◆ **Exercise goal**: Every line from the beginning of the data through the line containing "- intros H0" should be reproduced exactly, and no further lines should be output.

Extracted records
# # # #

(* ===== verification/Links.v ===== *)
(** * What the bridged network types do to the kernel's links

    The networks on a Linux bridge (vlan, vxlan with multicast, vxlan end to end): attaching
    creates the tunnel and the bridge and connects them, a refusal in the middle is undone, and
    detaching removes what attaching created. When memory runs out after the kernel has
    acknowledged a link, that link stays behind. *)

From Stdlib Require Import ZArith Lia.
From stdpp Require Import base list gmap strings pretty.
From S2P Require Import Prelude.
From S2P Require Import Status.
From S2P Require Import Nettypes.
From S2P Require Import Heap.
From S2P Require Import Base.
From S2P Require Import Wp.
From S2P Require Import Model.
From S2P Require Import Nl.
From S2P Require Import Kernel.
From S2P Require Import LBridge.
From S2P Require Import Commit.
From S2P Require Import NetOps.

Local Open Scope Z_scope.

(** ** The links of a kernel *)

(** Indices are positive and not yet used up, masters exist or are 0, names are unique. *)
Definition kwf (k : kstate) : Prop :=
  0 < next_index k ∧
  (∀ i l, links k !! i = Some l → 0 < i < next_index k ∧ l_master l < next_index k) ∧
  (∀ i j l l', links k !! i = Some l → links k !! j = Some l' → l_name l = l_name l' → i = j).

Definition taken (n : string) (k : kstate) : Prop := ∃ i l, links k !! i = Some l ∧ l_name l = n.

Lemma index_of_taken k i l : kwf k → links k !! i = Some l → index_of (l_name l) k = i.
Proof.
  intros (_ & _ & Hn) Hi. unfold index_of.
  destruct (filter _ _) as [|[j l'] r] eqn:E.
  - exfalso. assert (Hin : (i, l) ∈ @nil (Z * link)); [|by apply not_elem_of_nil in Hin].
    rewrite <-E. apply list_elem_of_filter. split; [done|]. by apply elem_of_map_to_list.
  - assert (Hin : (j, l') ∈ filter (λ kv : Z * link, l_name kv.2 = l_name l) (map_to_list (links k))).
    { rewrite E. set_solver. }
    apply list_elem_of_filter in Hin as [Hl Hj]. apply elem_of_map_to_list in Hj. by eapply Hn.
Qed.

Lemma index_of_free k n : kwf k → index_of n k = 0 ↔ ¬ taken n k.
Proof.
  intros Hk. split.
  - intros H0 (i & l & Hi & <-). rewrite (index_of_taken _ _ _ Hk Hi) in H0. subst i.
    destruct Hk as (_ & Hb & _). apply Hb in Hi. lia.
  - intros Hf. unfold index_of. destruct (filter _ _) as [|[j l'] r] eqn:E; [done|]. exfalso.
    assert (Hin : (j, l') ∈ filter (λ kv : Z * link, l_name kv.2 = n) (map_to_list (links k))).
    { rewrite E. set_solver. }
    apply list_elem_of_filter in Hin as [Hl Hj]. apply elem_of_map_to_list in Hj.
    apply Hf. by exists j, l'.
Qed.

(** Creating a link under a free name. *)
Lemma kwf_create n kd k : kwf k → ¬ taken n k → kwf (create_link n kd k).
Proof.
  intros (Hp & Hb & Hu) Hf. unfold create_link. split_and!; simpl; [lia| |].
  - intros i l [[<- <-]|[_ Hi]]%lookup_insert_Some; simpl; [lia|]. apply Hb in Hi. lia.
  - intros i j l l' [[<- <-]|[_ Hi]]%lookup_insert_Some [[<- <-]|[_ Hj]]%lookup_insert_Some; simpl; try done.
    + intros Hn. exfalso. apply Hf. by exists j, l'.
    + intros Hn. exfalso. apply Hf. by exists i, l.
    + by apply Hu.
Qed.

Lemma create_fresh k : kwf k → links k !! next_index k = None.
Proof.
  intros (_ & Hb & _). destruct (links k !! next_index k) eqn:E; [|done]. apply Hb in E. lia.
Qed.

(** Changing links in place, without renaming them. *)
Lemma kwf_alter f i k :
  kwf k → (∀ l, l_name (f l) = l_name l) → (∀ l, l_master l < next_index k → l_master (f l) < next_index k) →
  kwf (KState (alter f i (links k)) (next_index k)).
Proof.
  intros (Hp & Hb & Hu) Hn Hm. split_and!; simpl; [done| |].
  - intros j l Hj. apply lookup_alter_Some in Hj as [(<- & l0 & Hl & ->)|[_ Hj]]; [|eauto].
    apply Hb in Hl. split; [lia|]. apply Hm. lia.
  - intros j1 j2 l1 l2 H1 H2.
    apply lookup_alter_Some in H1 as [(<- & l3 & H1 & ->)|[? H1]];
    apply lookup_alter_Some in H2 as [(<- & l4 & H2 & ->)|[? H2]]; rewrite ?Hn; eauto.
Qed.

(** Deleting a link that is the master of no other. *)
Lemma delete_unmastered i k :
  (∀ j l, links k !! j = Some l → j ≠ i → l_master l ≠ i) →
  links (delete_link i k) = delete i (links k).
Proof.
  intros Hm. apply map_eq. intros j. unfold delete_link. simpl. rewrite lookup_fmap.
  destruct (decide (j = i)) as [->|Hj]; [by rewrite lookup_delete_eq|].
  rewrite lookup_delete_ne by done. destruct (links k !! j) as [l|] eqn:E; [|done]. simpl. f_equal.
  unfold release. rewrite bool_decide_false; [done|]. by eapply Hm.
Qed.

Lemma kwf_delete i k : kwf k → kwf (delete_link i k).
Proof.
  intros (Hp & Hb & Hu).
  assert (Hl : ∀ j l, links (delete_link i k) !! j = Some l → ∃ l0, links k !! j = Some l0 ∧
            l_name l = l_name l0 ∧ (l_master l = l_master l0 ∨ l_master l = 0)).
  { intros j l. unfold delete_link. simpl. rewrite lookup_fmap.
    intros (l0 & [_ Hj]%lookup_delete_Some & ->)%fmap_Some. exists l0. split; [done|].
    unfold release. case_bool_decide; simpl; eauto. }
  split_and!; [done| |].
  - intros j l (l0 & H0%Hb & _ & [-> | ->])%Hl; simpl; lia.
  - intros j1 j2 l1 l2 (l3 & H1 & -> & _)%Hl (l4 & H2 & -> & _)%Hl. eauto.
Qed.

(** ** Requests *)

Section requests.
Context (k0 : kstate) (tr0 : list (request * bool)).

(** The links after the requests of a state. *)
Definition K (s : heap) : kstate := kernel k0 (H.trace s).

(** A context with its socket, on a sane kernel; [tr0] are the requests sent before. *)
Record ready (s : heap) (ctx : ptr) (c : Ctx.lsdn_context) : Prop := {
  rd_ctx : H.objs s !! ctx = Some (OCtx c);
  rd_sock : Ctx.nlsock c = true;
  rd_kernel : kernel_ok k0 (H.env s);
  rd_wf : kwf (K s);
  rd_grow : tr0 `prefix_of` H.trace s }.

(** A request after [tr0] was refused. *)
Definition refused (s : heap) : Prop := ∃ r, (r, false) ∈ drop (length tr0) (H.trace s).

(** How a step is taken back: a request was refused, and the links are as they were unless they
    could not be restored. *)
Definition restored (L : gmap Z link) (err : lsdn_err_t) (s : heap) : Prop :=
  refused s ∧ (err = LSDNE_NETLINK ∧ links (K s) = L ∨ err = LSDNE_INCONSISTENT).

(** Memory ran out after the kernel had created a link: it stays behind, down and in no bridge. *)
Definition stranded (L : gmap Z link) (err : lsdn_err_t) (s : heap) : Prop :=
  err = LSDNE_NOMEM ∧ out_of_memory s ∧
  ∃ i nm kd, L !! i = None ∧ links (K s) = <[i := Link nm kd 0 false]> L.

# # # #

◆ **Task response**:
(* ===== verification/Links.v ===== *)
(** * What the bridged network types do to the kernel's links

    The networks on a Linux bridge (vlan, vxlan with multicast, vxlan end to end): attaching
    creates the tunnel and the bridge and connects them, a refusal in the middle is undone, and
    detaching removes what attaching created. When memory runs out after the kernel has
    acknowledged a link, that link stays behind. *)

From Stdlib Require Import ZArith Lia.
From stdpp Require Import base list gmap strings pretty.
From S2P Require Import Prelude.
From S2P Require Import Status.
From S2P Require Import Nettypes.
From S2P Require Import Heap.
From S2P Require Import Base.
From S2P Require Import Wp.
From S2P Require Import Model.
From S2P Require Import Nl.
From S2P Require Import Kernel.
From S2P Require Import LBridge.
From S2P Require Import Commit.
From S2P Require Import NetOps.

Local Open Scope Z_scope.

(** ** The links of a kernel *)

(** Indices are positive and not yet used up, masters exist or are 0, names are unique. *)
Definition kwf (k : kstate) : Prop :=
  0 < next_index k ∧
  (∀ i l, links k !! i = Some l → 0 < i < next_index k ∧ l_master l < next_index k) ∧
  (∀ i j l l', links k !! i = Some l → links k !! j = Some l' → l_name l = l_name l' → i = j).

Definition taken (n : string) (k : kstate) : Prop := ∃ i l, links k !! i = Some l ∧ l_name l = n.

Lemma index_of_taken k i l : kwf k → links k !! i = Some l → index_of (l_name l) k = i.
Proof.
  intros (_ & _ & Hn) Hi. unfold index_of.
  destruct (filter _ _) as [|[j l'] r] eqn:E.
  - exfalso. assert (Hin : (i, l) ∈ @nil (Z * link)); [|by apply not_elem_of_nil in Hin].
    rewrite <-E. apply list_elem_of_filter. split; [done|]. by apply elem_of_map_to_list.
  - assert (Hin : (j, l') ∈ filter (λ kv : Z * link, l_name kv.2 = l_name l) (map_to_list (links k))).
    { rewrite E. set_solver. }
    apply list_elem_of_filter in Hin as [Hl Hj]. apply elem_of_map_to_list in Hj. by eapply Hn.
Qed.

Lemma index_of_free k n : kwf k → index_of n k = 0 ↔ ¬ taken n k.
Proof.
  intros Hk. split.
  - intros H0 (i & l & Hi & <-). rewrite (index_of_taken _ _ _ Hk Hi) in H0. subst i.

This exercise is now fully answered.